Doing your task with due process difficult

Judith Collins should have been focusing on Parliament rather than Simon Bridges. PHOTO: GETTY...
Judith Collins should have been focusing on Parliament rather than Simon Bridges. PHOTO: GETTY IMAGES
There is a long way to go yet, but I am convinced we could not do a worse job than our Parliament last week.

Maybe I am delusional.

After all, it has not always been easy to convince the Murchison-dwelling sisters of the need for proper processes.

Sometimes this has led to petulant outbursts or accusations of cheating in our annual A&P show competition.

When the most that is at stake is the kudos of a first prize placing in the baking, along with the $5 prizemoney and bragging rights, it is hard to find it anything other than hilarious.

Such fun is considerably removed from what might be expected of our political masters and mistresses.

Shame then on former National leader Judith Collins for propelling herself into the headlines when we really should have been paying attention to what was going on in Parliament.

After all these years in politics she does not get that it is not all about her.

If she was not blinded by her own warped sense of importance, she might have grasped, wearing her lawyer’s wig, that Parliament pushing through legislation under urgency to bring in the new Covid-19 management system complete with vaccination certificates should take precedence over plotting about Simon Bridges.

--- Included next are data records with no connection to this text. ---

(** [lexNumber], called after the first character of a number was read. *)
Lemma fwd_lexNumber l :
  lexer_wf l -> isDigit (fst (cur l)) || (fst (cur l) =? rune ".") = true ->
  good l (snd (lexNumber l)) /\ (l_pos l + 1 <= l_pos (snd (lexNumber l)))%nat /\
  clean (snd (lexNumber l)).
Proof.
  intros Hwf Hr. unfold lexNumber. pose proof (adv_scanNumber l (proj2 Hwf)) as Ha. rewrite Hr in Ha.
  destruct (scanNumber l) as [isnum l1]. cbn [snd] in Ha. pose proof (adv_pos _ _ _ Ha).
  apply adv_good in Ha as Hg; [|done]. destruct isnum; simpl.
  - split; [eapply good_trans; [done|apply good_emit; [plain|apply Hg]]|]. split; [lia|by intros _].
  - split; [eapply good_trans; [done|apply good_error, Hg]|]. split; [lia|].
    intros Hne. apply no_error_snoc in Hne as [_ Hne]. done.
Qed.

Lemma step_number s s' l l1 :
  lexer_wf l -> stays l l1 -> isDigit (fst (cur l)) || (fst (cur l) =? rune ".") = true ->
  s' = st_lexValueSequence -> step_ok s l (Some s', snd (lexNumber l1)).
Proof.
  intros Hwf Hs Hr ->. assert (good l l1) as Hg by (by apply good_stays).
  destruct (fwd_lexNumber l1) as (Hg1 & Hp & Hc); [apply Hg|by rewrite (stays_cur _ _ Hs)|].
  destruct Hs as [w ->]. eapply (step_goto 1); [by eapply good_trans|done|done|done|simpl; lia].
Qed.

(** The guard [r == '.' && isDigit(l.peek())] of the number cases. *)
Definition dot_guard (r : Z) (l1 : lexer) : bool * lexer :=
  if r =? rune "." then let (t, l) := peek l1 in (isDigit t, l) else (false, l1).

Lemma dot_guard_spec l r l1 :
  lexer_wf l -> next l = (r, l1) ->
  good l (snd (dot_guard r l1)) /\ l_pos (snd (dot_guard r l1)) = l_pos l1 /\
  braceOpen (snd (dot_guard r l1)) = braceOpen l1 /\
  (fst (dot_guard r l1) = true ->
     stays l (backup (snd (dot_guard r l1))) /\ (fst (cur l) =? rune ".") = true) /\
  (fst (dot_guard r l1) = false -> (r =? rune ".") = false -> snd (dot_guard r l1) = l1).
Proof.
  intros Hwf En. pose proof (good_next l Hwf) as Hg. pose proof (next_cur l) as Ec.
  pose proof (dot_backup l Hwf) as Hd. rewrite En in *. cbn [fst snd] in *. injection Ec as -> El1.
  unfold dot_guard. destruct (fst (cur l) =? rune ".") eqn:E; [|by auto 10].
  bool_prop. specialize (Hd E). pose proof (good_next_peek l1 (good_wf _ _ Hg)) as Hp.
  pose proof (peek_pos l1) as Hpp. pose proof (stays_peek l1) as [w Ew].
  destruct (peek l1) as [t l2]. cbn [fst snd] in *.
  split; [by eapply good_trans|]. split; [done|]. split; [by subst l2|]. split; [intros ?; split; auto|done].
Qed.
(* ===== verification/Labels.v ===== *)
(** pkg/labels/labels.go and pkg/labels/matcher.go: label sets, the builder
    and the label matchers. *)

From S2P Require Import Prelude GoString GoFmt.
From Stdlib Require Import Sorting.Sorted.

(** * Label sets *)

Definition MetricName : string := "__name__".
Definition AlertName : string := "alertname".
Definition BucketLabel : string := "le".
Definition InstanceName : string := "instance".

Record Label := mkLabel { Name : string; Value : string }.

#[export] Instance Label_eq_dec : EqDecision Label.
Proof. solve_decision. Defined.

Notation Labels := (list Label).

(** [Less] *)
Definition Less (a b : Label) : bool := String.ltb (Name a) (Name b).

(** [sort.Sort] promises a sorted permutation.  The model is an insertion
    sort; on label sets, whose names are unique, every sorting function gives
    the same result (lemma [sorted_unique]). *)
Fixpoint insert_label (l : Label) (ls : Labels) : Labels :=
  match ls with
  | [] => [l]
  | x :: ls' => if Less x l then x :: insert_label l ls' else l :: ls
  end.
Definition sort_labels (ls : Labels) : Labels := foldr insert_label [] ls.

Definition Labels_String `{UnicodeTables} (ls : Labels) : string :=
  "{" +:+ str_join ", " (map (fun l => Name l +:+ "=" +:+ Quote (Value l)) ls) +:+ "}".

(** The bytes [Hash] feeds to xxhash: names and values, each followed by the
    separator [\xff]. *)
Definition sep : ascii := "255".
Fixpoint hash_bytes (ls : Labels) : string :=
  match ls with
  | [] => ""
  | v :: ls' => Name v +:+ String sep (Value v +:+ String sep (hash_bytes ls'))
  end.

(** xxhash is a dependency: its function on byte strings is a parameter. *)
Class XXHash := { xxhash_Sum64 : string -> Z }.

Definition Hash `{XXHash} (ls : Labels) : Z := xxhash_Sum64 (hash_bytes ls).

Definition Copy (ls : Labels) : Labels := ls.

Fixpoint Get (ls : Labels) (name : string) : string :=
  match ls with
  | [] => ""
  | l :: ls' => if (Name l =? name)%string then Value l else Get ls' name
  end.

Fixpoint Has (ls : Labels) (name : string) : bool :=
  match ls with
  | [] => false
  | l :: ls' => if (Name l =? name)%string then true else Has ls' name
  end.

Fixpoint Equal_loop (ls o : Labels) : bool :=
  match ls, o with
  | l :: ls', p :: o' =>
    if negb (Name l =? Name p)%string || negb (Value l =? Value p)%string then false
    else Equal_loop ls' o'
  | _, _ => true
  end.
Definition Equal (ls o : Labels) : bool :=
  if negb (length ls =? length o)%nat then false else Equal_loop ls o.

(** [Map]: later labels overwrite earlier ones of the same name. *)
Definition Map (ls : Labels) : gmap string string :=
  foldl (fun m l => <[Name l := Value l]> m) ∅ ls.

Definition New (ls : Labels) : Labels := sort_labels ls.

(** [FromMap]: the map is iterated in some order, then sorted. *)
Definition FromMap (m : gmap string string) : Labels :=
  New (map (fun kv => mkLabel kv.1 kv.2) (map_to_list m)).

(** [FromStrings]; [None] is the panic on an odd number of strings. *)
Fixpoint pairs_of (ss : list string) : option Labels :=
  match ss with
  | [] => Some []
  | n :: v :: ss' => (fun r => mkLabel n v :: r) <$> pairs_of ss'
  | [_] => None
  end.
Definition FromStrings (ss : list string) : option Labels := sort_labels <$> pairs_of ss.

(** [strings.Compare] *)
Definition strings_Compare (a b : string) : Z :=
  match String.compare a b with Eq => 0 | Lt => -1 | Gt => 1 end.

(** [Compare]: the loop over the common length, then the lengths. *)
Fixpoint Compare (a b : Labels) : Z :=
  match a, b with
  | x :: a', y :: b' =>
    let d := strings_Compare (Name x) (Name y) in
    if negb (d =? 0) then d
    else let d := strings_Compare (Value x) (Value y) in
         if negb (d =? 0) then d else Compare a' b'
  | _, _ => Z.of_nat (length a) - Z.of_nat (length b)
  end.

(** * The builder *)

Record Builder := mkBuilder { base : Labels; del : list string; add : Labels }.

Definition NewBuilder (b : Labels) : Builder := mkBuilder b [] [].

(** [Del] removes entries of [b.add] while ranging over it.  The range keeps
    the old length [length arr]; [append(b.add[:i], b.add[i+1:]...)] shifts
    the backing array [arr] in place and shortens the slice to [c - 1].
    [None] is the panic of slicing past the shortened slice. *)
Fixpoint del_loop (fuel i c : nat) (arr : Labels) (n : string) : option (Labels * nat) :=
  match fuel with
  | O => Some (arr, c)
  | S fuel' =>
    match arr !! i with
    | None => Some (arr, c)
    | Some a =>
      if (Name a =? n)%string then
        if (c <? i + 1)%nat then None
        else del_loop fuel' (S i) (c - 1)
               (take i arr ++ take (c - (i + 1)) (drop (i + 1) arr) ++ drop (c - 1) arr) n
      else del_loop fuel' (S i) c arr n
    end
  end.

Definition Del1 (b : Builder) (n : string) : option Builder :=
  match del_loop (length (add b)) 0 (length (add b)) (add b) n with
  | None => None
  | Some (arr, c) => Some (mkBuilder (base b) (del b ++ [n]) (take c arr))
  end.

(** [Del(ns...)] *)
Fixpoint Del (b : Builder) (ns : list string) : option Builder :=
  match ns with
  | [] => Some b
  | n :: ns' => match Del1 b n with None => None | Some b' => Del b' ns' end
  end.

Fixpoint set_loop (ls : Labels) (n v : string) : option Labels :=
  match ls with
  | [] => None
  | a :: ls' => if (Name a =? n)%string then Some (mkLabel (Name a) v :: ls')
                else cons a <$> set_loop ls' n v
  end.

Definition Set_ (b : Builder) (n v : string) : Builder :=
  match set_loop (add b) n v with
  | Some add' => mkBuilder (base b) (del b) add'
  | None => mkBuilder (base b) (del b) (add b ++ [mkLabel n v])
  end.

(** The labels of [base] that neither [del] nor [add] names. *)
Definition kept (b : Builder) (l : Label) : bool :=
  negb (existsb (fun n => (Name l =? n)%string) (del b)) &&
  negb (existsb (fun la => (Name l =? Name la)%string) (add b)).

Definition Builder_Labels (b : Builder) : Labels :=
  match del b, add b with
  | [], [] => base b
  | _, _ => sort_labels (List.filter (kept b) (base b) ++ add b)
  end.

(** * Matchers (matcher.go) *)

Inductive MatchType := MatchEqual | MatchNotEqual | MatchRegexp | MatchNotRegexp.

#[export] Instance MatchType_eq_dec : EqDecision MatchType.
Proof. solve_decision. Defined.

Definition MatchType_String (m : MatchType) : string :=
  match m with
  | MatchEqual => "=" | MatchNotEqual => "!=" | MatchRegexp => "=~" | MatchNotRegexp => "!~"
  end.

(** The regexp package, as the code uses it: an expression either compiles or
    reports an error, and a compiled expression matches some strings. *)
Class Regexp := {
  regexp : Type;
  regexp_eq_dec :: EqDecision regexp;
  regexp_Compile : string -> result string regexp;
  MatchString : regexp -> string -> bool
}.

Section matcher.
Context `{Regexp}.

Record Matcher := mkMatcher {
  m_Type : MatchType; m_Name : string; m_Value : string; re : option regexp
}.

#[export] Instance Matcher_eq_dec : EqDecision Matcher.
Proof. solve_decision. Defined.

Definition NewMatcher (t : MatchType) (n v : string) : result string Matcher :=
  match t with
  | MatchRegexp | MatchNotRegexp =>
    match regexp_Compile ("^(?:" +:+ v +:+ ")$") with
    | Err e => Err e
    | Ok r => Ok (mkMatcher t n v (Some r))
    end
  | _ => Ok (mkMatcher t n v None)
  end.

Definition Matcher_String `{UnicodeTables} (m : Matcher) : string :=
  m_Name m +:+ MatchType_String (m_Type m) +:+ Quote (m_Value m).

(** [Matches]; [None] is the nil dereference of a regexp matcher that was not
    built by [NewMatcher]. *)
Definition Matches (m : Matcher) (s : string) : option bool :=
  match m_Type m with
  | MatchEqual => Some (s =? m_Value m)%string
  | MatchNotEqual => Some (negb (s =? m_Value m)%string)
  | MatchRegexp => (fun r => MatchString r s) <$> re m
  | MatchNotRegexp => (fun r => negb (MatchString r s)) <$> re m
  end.
End matcher.
(* ===== verification/Ast.v ===== *)
(** promql/ast.go, with the value types of promql/value.go and the signatures
    of promql/functions.go: syntax trees, the type an expression evaluates to,
    and the depth-first walk over a tree. *)

From S2P Require Import Prelude GoString GoFmt Float Duration Lexer Labels.

(** * Value types and function signatures *)

Inductive ValueType :=
| ValueTypeNone | ValueTypeVector | ValueTypeScalar | ValueTypeMatrix | ValueTypeString.

#[export] Instance ValueType_eq_dec : EqDecision ValueType.
Proof. solve_decision. Defined.

(** The string constants of value.go. *)
Definition ValueType_string (t : ValueType) : string :=
  match t with
  | ValueTypeNone => "none" | ValueTypeVector => "vector" | ValueTypeScalar => "scalar"
  | ValueTypeMatrix => "matrix" | ValueTypeString => "string"
  end.

(** [documentedType] (value.go) *)
Definition documentedType (t : ValueType) : string :=
  match t with
  | ValueTypeVector => "instant vector"
  | ValueTypeMatrix => "range vector"
  | _ => ValueType_string t
  end.

(** [Function] without its evaluation function. *)
Record Function := mkFunction {
  f_Name : string; ArgTypes : list ValueType; Variadic : Z; ReturnType : ValueType
}.

#[export] Instance Function_eq_dec : EqDecision Function.
Proof. solve_decision. Defined.

Local Notation V := ValueTypeVector.
Local Notation S := ValueTypeScalar.
Local Notation M := ValueTypeMatrix.
Local Notation T := ValueTypeString.

(** [var functions] *)
Definition functions : list (string * Function) :=
  let fn n args variadic ret := (n, mkFunction n args variadic ret) in
  [fn "abs" [V] 0 V; fn "absent" [V] 0 V; fn "avg_over_time" [M] 0 V; fn "ceil" [V] 0 V;
   fn "changes" [M] 0 V; fn "clamp_max" [V; S] 0 V; fn "clamp_min" [V; S] 0 V;
   fn "count_over_time" [M] 0 V; fn "days_in_month" [V] 1 V; fn "day_of_month" [V] 1 V;
   fn "day_of_week" [V] 1 V; fn "delta" [M] 0 V; fn "deriv" [M] 0 V; fn "exp" [V] 0 V;
   fn "floor" [V] 0 V; fn "histogram_quantile" [S; V] 0 V; fn "holt_winters" [M; S; S] 0 V;
   fn "hour" [V] 1 V; fn "idelta" [M] 0 V; fn "increase" [M] 0 V; fn "irate" [M] 0 V;
   fn "label_replace" [V; T; T; T; T] 0 V; fn "label_join" [V; T; T; T] (-1) V;
   fn "ln" [V] 0 V; fn "log10" [V] 0 V; fn "log2" [V] 0 V; fn "max_over_time" [M] 0 V;
   fn "min_over_time" [M] 0 V; fn "minute" [V] 1 V; fn "month" [V] 1 V;
   fn "predict_linear" [M; S] 0 V; fn "quantile_over_time" [S; M] 0 V; fn "rate" [M] 0 V;
   fn "resets" [M] 0 V; fn "round" [V; S] 1 V; fn "scalar" [V] 0 S; fn "sort" [V] 0 V;
   fn "sort_desc" [V] 0 V; fn "sqrt" [V] 0 V; fn "stddev_over_time" [M] 0 V;
   fn "stdvar_over_time" [M] 0 V; fn "sum_over_time" [M] 0 V; fn "time" [] 0 S;
   fn "timestamp" [V] 0 V; fn "vector" [S] 0 V; fn "year" [V] 1 V].

Fixpoint assoc {A} (k : string) (l : list (string * A)) : option A :=
  match l with
  | [] => None
  | (x, a) :: l' => if (x =? k)%string then Some a else assoc k l'
  end.

Definition getFunction (name : string) : option Function := assoc name functions.

(** * Trees *)

Inductive VectorMatchCardinality := CardOneToOne | CardManyToOne | CardOneToMany | CardManyToMany.

#[export] Instance VectorMatchCardinality_eq_dec : EqDecision VectorMatchCardinality.
Proof. solve_decision. Defined.

Definition VectorMatchCardinality_String (c : VectorMatchCardinality) : string :=
  match c with
  | CardOneToOne => "one-to-one" | CardManyToOne => "many-to-one"
  | CardOneToMany => "one-to-many" | CardManyToMany => "many-to-many"
  end.

Record VectorMatching := mkVectorMatching {
  Card : VectorMatchCardinality; MatchingLabels : list string; On : bool; Include : list string
}.

#[export] Instance VectorMatching_eq_dec : EqDecision VectorMatching.
Proof. solve_decision. Defined.

Section ast.
Context `{Regexp}.

(** [Expr]: one constructor per implementation of the interface, fields in
    the order of the structs.  The series and iterators that query preparation
    adds to selectors are not part of the tree. *)
Inductive Expr :=
| AggregateExpr (Op : ItemType) (e : Expr) (Param : option Expr) (Grouping : list string) (Without : bool)
| BinaryExpr (Op : ItemType) (LHS RHS : Expr) (vm : option VectorMatching) (ReturnBool : bool)
| Call (Func : Function) (Args : list Expr)
| MatrixSelector (Name : string) (Range Offset : Duration) (LabelMatchers : list Matcher)
| NumberLiteral (Val : float64)
| ParenExpr (e : Expr)
| StringLiteral (Val : string)
| UnaryExpr (Op : ItemType) (e : Expr)
| VectorSelector (Name : string) (Offset : Duration) (LabelMatchers : list Matcher).

(** [Statement].  Times and intervals are nanoseconds. *)
Inductive Statement :=
| AlertStmt (Name : string) (e : Expr) (For : Duration) (lset annotations : Labels)
| EvalStmt (e : Expr) (Start End Interval : Z)
| RecordStmt (Name : string) (e : Expr) (lset : Labels).

(** [Expr.Type] *)
Fixpoint Type_ (e : Expr) : ValueType :=
  match e with
  | AggregateExpr _ _ _ _ _ => ValueTypeVector
  | Call f _ => ReturnType f
  | MatrixSelector _ _ _ _ => ValueTypeMatrix
  | NumberLiteral _ => ValueTypeScalar
  | ParenExpr e => Type_ e
  | StringLiteral _ => ValueTypeString
  | UnaryExpr _ e => Type_ e
  | VectorSelector _ _ _ => ValueTypeVector
  | BinaryExpr _ l r _ _ =>
    if bool_decide (Type_ l = ValueTypeScalar) && bool_decide (Type_ r = ValueTypeScalar)
    then ValueTypeScalar else ValueTypeVector
  end.

(** The name [%T] prints. *)
Definition type_name (e : Expr) : string :=
  match e with
  | AggregateExpr _ _ _ _ _ => "*promql.AggregateExpr"
  | BinaryExpr _ _ _ _ _ => "*promql.BinaryExpr"
  | Call _ _ => "*promql.Call"
  | MatrixSelector _ _ _ _ => "*promql.MatrixSelector"
  | NumberLiteral _ => "*promql.NumberLiteral"
  | ParenExpr _ => "*promql.ParenExpr"
  | StringLiteral _ => "*promql.StringLiteral"
  | UnaryExpr _ _ => "*promql.UnaryExpr"
  | VectorSelector _ _ _ => "*promql.VectorSelector"
  end.

(** An induction principle that reaches the arguments of calls and the
    parameter of aggregations. *)
Definition Expr_nested_ind (P : Expr -> Prop)
  (HA : forall op e p g w, P e -> (forall x, p = Some x -> P x) -> P (AggregateExpr op e p g w))
  (HB : forall op l r vm b, P l -> P r -> P (BinaryExpr op l r vm b))
  (HC : forall f args, Forall P args -> P (Call f args))
  (HM : forall n r o ms, P (MatrixSelector n r o ms))
  (HN : forall v, P (NumberLiteral v))
  (HP : forall e, P e -> P (ParenExpr e))
  (HS : forall v, P (StringLiteral v))
  (HU : forall op e, P e -> P (UnaryExpr op e))
  (HV : forall n o ms, P (VectorSelector n o ms)) : forall e, P e :=
  fix go (e : Expr) : P e :=
    match e with
    | AggregateExpr op e p g w =>
      HA op e p g w (go e)
        match p with
        | None => fun x E => match E with eq_refl => I end
        | Some y => fun x E => match E in _ = o return match o with Some z => P z | None => True end
                               with eq_refl => go y end
        end
    | BinaryExpr op l r vm b => HB op l r vm b (go l) (go r)
    | Call f args => HC f args ((fix all (l : list Expr) : Forall P l :=
        match l with [] => Forall_nil_2 P | x :: l' => Forall_cons_2 P x l' (go x) (all l') end) args)
    | MatrixSelector n r o ms => HM n r o ms
    | NumberLiteral v => HN v
    | ParenExpr e => HP e (go e)
    | StringLiteral v => HS v
    | UnaryExpr op e => HU op e (go e)
    | VectorSelector n o ms => HV n o ms
    end.

(** * Walk and Inspect *)

(** [Node]: statement lists, statements, expression lists, expressions. *)
Inductive Node :=
| NStatements (ss : list Statement)
| NStatement (s : Statement)
| NExpressions (es : list Expr)
| NExpr (e : Expr).

(** A visitor of [Inspect] is a closure over some state: [f node path] says
    whether to descend; [None] is the [nil] node of the closing call. *)
Section walk.
Context {A : Type} (f : option Node -> list Node -> A -> bool * A).

(** The frame of [Walk]: visit, descend if asked to, close. *)
Definition visit (n : Node) (path : list Node) (children : list Node -> A -> A) (a : A) : A :=
  let (go, a) := f (Some n) path a in
  if go : bool then snd (f None [] (children (path ++ [n]) a)) else a.

Fixpoint Walk_expr (e : Expr) (path : list Node) (a : A) {struct e} : A :=
  visit (NExpr e) path (fun path a =>
    match e with
    | AggregateExpr _ e _ _ _ => Walk_expr e path a
    | BinaryExpr _ l r _ _ => Walk_expr r path (Walk_expr l path a)
    | Call _ args =>
      visit (NExpressions args) path (fun path a =>
        (fix all (es : list Expr) (a : A) : A :=
           match es with [] => a | e :: es' => all es' (Walk_expr e path a) end) args a) a
    | ParenExpr e => Walk_expr e path a
    | UnaryExpr _ e => Walk_expr e path a
    | MatrixSelector _ _ _ _ | NumberLiteral _ | StringLiteral _ | VectorSelector _ _ _ => a
    end) a.

Definition stmt_expr (s : Statement) : Expr :=
  match s with AlertStmt _ e _ _ _ => e | EvalStmt e _ _ _ => e | RecordStmt _ e _ => e end.

Definition Walk_stmt (s : Statement) (path : list Node) (a : A) : A :=
  visit (NStatement s) path (fun path a => Walk_expr (stmt_expr s) path a) a.

Definition Walk (n : Node) (path : list Node) (a : A) : A :=
  match n with
  | NStatements ss =>
    visit n path (fun path a => foldl (fun a s => Walk_stmt s path a) a ss) a
  | NStatement s => Walk_stmt s path a
  | NExpressions es => visit n path (fun path a => foldl (fun a e => Walk_expr e path a) a es) a
  | NExpr e => Walk_expr e path a
  end.

Definition Inspect (n : Node) (a : A) : A := Walk n [] a.
End walk.

(** The vector and matrix selectors of an expression, in source order. *)
Fixpoint selectors (e : Expr) : list Expr :=
  match e with
  | AggregateExpr _ e p _ _ => (match p with Some p => selectors p | None => [] end) ++ selectors e
  | BinaryExpr _ l r _ _ => selectors l ++ selectors r
  | Call _ args => flat_map selectors args
  | ParenExpr e | UnaryExpr _ e => selectors e
  | NumberLiteral _ | StringLiteral _ => []
  | MatrixSelector _ _ _ _ | VectorSelector _ _ _ => [e]
  end.

(** A visitor that collects the selectors, as query preparation does. *)
Definition collect (n : option Node) (path : list Node) (acc : list Expr) : bool * list Expr :=
  match n with
  | Some (NExpr (MatrixSelector _ _ _ _ as e)) | Some (NExpr (VectorSelector _ _ _ as e)) => (true, acc ++ [e])
  | _ => (true, acc)
  end.

(** No aggregation of the expression has a selector in its parameter. *)
Fixpoint params_closed (e : Expr) : bool :=
  match e with
  | AggregateExpr _ e p _ _ =>
    match p with Some p => match selectors p with [] => true | _ => false end | None => true end
    && params_closed e
  | BinaryExpr _ l r _ _ => params_closed l && params_closed r
  | Call _ args => forallb params_closed args
  | ParenExpr e | UnaryExpr _ e => params_closed e
  | _ => true
  end.

Lemma collect_expr e path acc :
  params_closed e = true -> Walk_expr collect e path acc = acc ++ selectors e.
Proof.
  revert path acc. induction e as [op e p g w IH _|op l r vm b IHl IHr|fn args IH| | |e IH| |op e IH|]
    using Expr_nested_ind; intros path acc C; cbn in *; rewrite ?app_nil_r; try done.
  - apply andb_true_iff in C as [C1 C2]. rewrite IH by done.
    destruct p as [p|]; [|done]. by destruct (selectors p).
  - apply andb_true_iff in C as [C1 C2]. by rewrite IHl, IHr, app_assoc.
  - generalize ((path ++ [NExpr (Call fn args)]) ++ [NExpressions args]). intros path'.
    revert acc. induction IH as [|x args Hx _ IHargs]; intros acc; cbn in *; [by rewrite app_nil_r|].
    apply andb_true_iff in C as [C1 C2]. by rewrite Hx, IHargs, app_assoc.
  - by apply IH.
  - by apply IH.
Qed.

(** [Inspect] reaches every selector of an expression, once and in source
    order, when no selector sits in an aggregation parameter. *)
Theorem Inspect_selectors (e : Expr) (C : params_closed e = true) :
  Inspect collect (NExpr e) [] = selectors e.
Proof. unfold Inspect, Walk. by rewrite collect_expr. Qed.

(** The condition is needed: [Walk] does not descend into [Param], so the
    selectors of an aggregation parameter are never visited. *)
Theorem Inspect_skips_param (op : ItemType) (e p : Expr) (g : list string) (w : bool)
  (C : params_closed e = true) :
  Inspect collect (NExpr (AggregateExpr op e (Some p) g w)) [] = selectors e.
Proof. unfold Inspect, Walk. cbn. by rewrite collect_expr. Qed.
End ast.

(** * Instances *)

#[local] Instance one_regexp : Regexp := {| regexp := unit; regexp_Compile _ := Ok tt; MatchString _ _ := true |}.

Definition foo : Expr := VectorSelector "foo" 0 [].
Definition bar : Expr := VectorSelector "bar" 0 [].

Lemma Inspect_selectors_witness :
  Inspect collect (NExpr (BinaryExpr itemADD (ParenExpr foo) bar None false)) [] = [foo; bar].
Proof. rewrite Inspect_selectors; reflexivity. Defined.

Lemma Inspect_skips_param_witness :
  Inspect collect (NExpr (AggregateExpr itemTopK foo (Some bar) [] false)) [] = [foo] /\
  selectors (AggregateExpr itemTopK foo (Some bar) [] false) = [bar; foo].
Proof. split; [rewrite Inspect_skips_param|]; reflexivity. Defined.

Her attempt to claim some sort of moral-high-ground #Metoo moment by cynical use of a situation involving boorish smutty remarks from Bridges five years ago to strip him of his portfolios was downright embarrassing.

It did nothing to serve the cause of abused women. Initially, Ms Collins gave the impression it was an ongoing much more serious issue, saying the party would not tolerate harassment and intimidation of any person.

Waitaki MP Jacqui Dean had been offended, and successfully sought an apology at the time, but it does not appear she has been harbouring a grudge all these years and wanted to relitigate the matter.

Those of us who have been banging on for some time for some genuine consultation around such important questions as the use of vaccination certificates/workplace mandates, including wider consideration of how far their reach should/needs to extend, the social and economic impact of the ‘‘them and us’’ scenario, and possible unintended consequences (including for children of the unvaccinated who have no say in their parents’ choices), do not buy the argument there has been no time for this.

Even Speaker Trevor Mallard took the unusual step last week of raising concerns about the indecent haste. He told the House the policy decisions, the drafting instructions or an exposure draft of the Bill could and should have been made public and preferably considered by a select committee, either through reference through the House or using committees’ inquiry functions. He pointed out that no MP requested inquiry functions of any of the three relevant select committees.

Not following even a truncated select committee process smacks of arrogance and downplays the significance of the legislation.

We should expect more of our MPs, whatever their stripes.

I am not sure what to expect of the Murchison duo. Their commitment to proper process is due to be tested next year, now that what would have been Murchison’s 102nd A&P show has been cancelled.

We are planning a home-based substitute event for the same day the show would have been held, Covid-19 willing. We will organise a similar challenge baking event - the one where we must all use the same recipe for some item, attempt it once only, and freeze it ready to be thawed for competition day.

So far, so much agreement. What is more difficult is deciding anything else. We have not found a suitable recipe. None of us (and we are expecting family competitors to be joined by several hangers-on) can have tried the particular recipe before.

Choosing a judge is difficult - any local we thought might succumb to bribery by cake/biscuits/pies or puddings has had to be ruled out.

Murchison’s closest thing to royalty, former local, long-serving Labour MP, and minister Annette King would have been ideal but we figured she’d be stuck in Australia doing her high commissioner thing there.

I suggested Judith Collins, mainly because she would have some spare time and might have transferrable skills relevant to poking skewers into baking. However, we all had misgivings about how she would relate to this year’s winner, aka the Christchurch Cheat (who, readers may remember, left out one of the ingredients), not because of any skulduggery, but because the CC has sometimes been mistaken for Jacinda Ardern.

Oh dear. Our select committee of three (the two Murchison sisters and me) have less than three months to sort this all out, and we know sitting under urgency cannot be an option. Any ideas, and prize money, welcome.

Elspeth McLean is a Dunedin writer.

Comments

I agree with Ms McLean, Judith collins was the author of her own demise. If she had spent her time focussing on the Parliamentary process used by the govt to put the new vaccine/pandemic rules in place rather than her ego, especially when Speaker Mallard pointed out the issues, she may well have fared better in the leadership race. But unfortunately she stayed true to her nature, not being able to see past her own nose.
I’m not convinced that national’s new leader will fare much better. His first speech as leader was uninspiring, supported as he was by the apparently infatuated Ms Willis. It’s hard to see that he will be able to avoid the national party’s infatuation with intrigue and double dealing as he tries to drag a coherent team out of his unlikely band of malcontents.
I predict a further surge of increasing popularity for mr Seymour and the ACT party.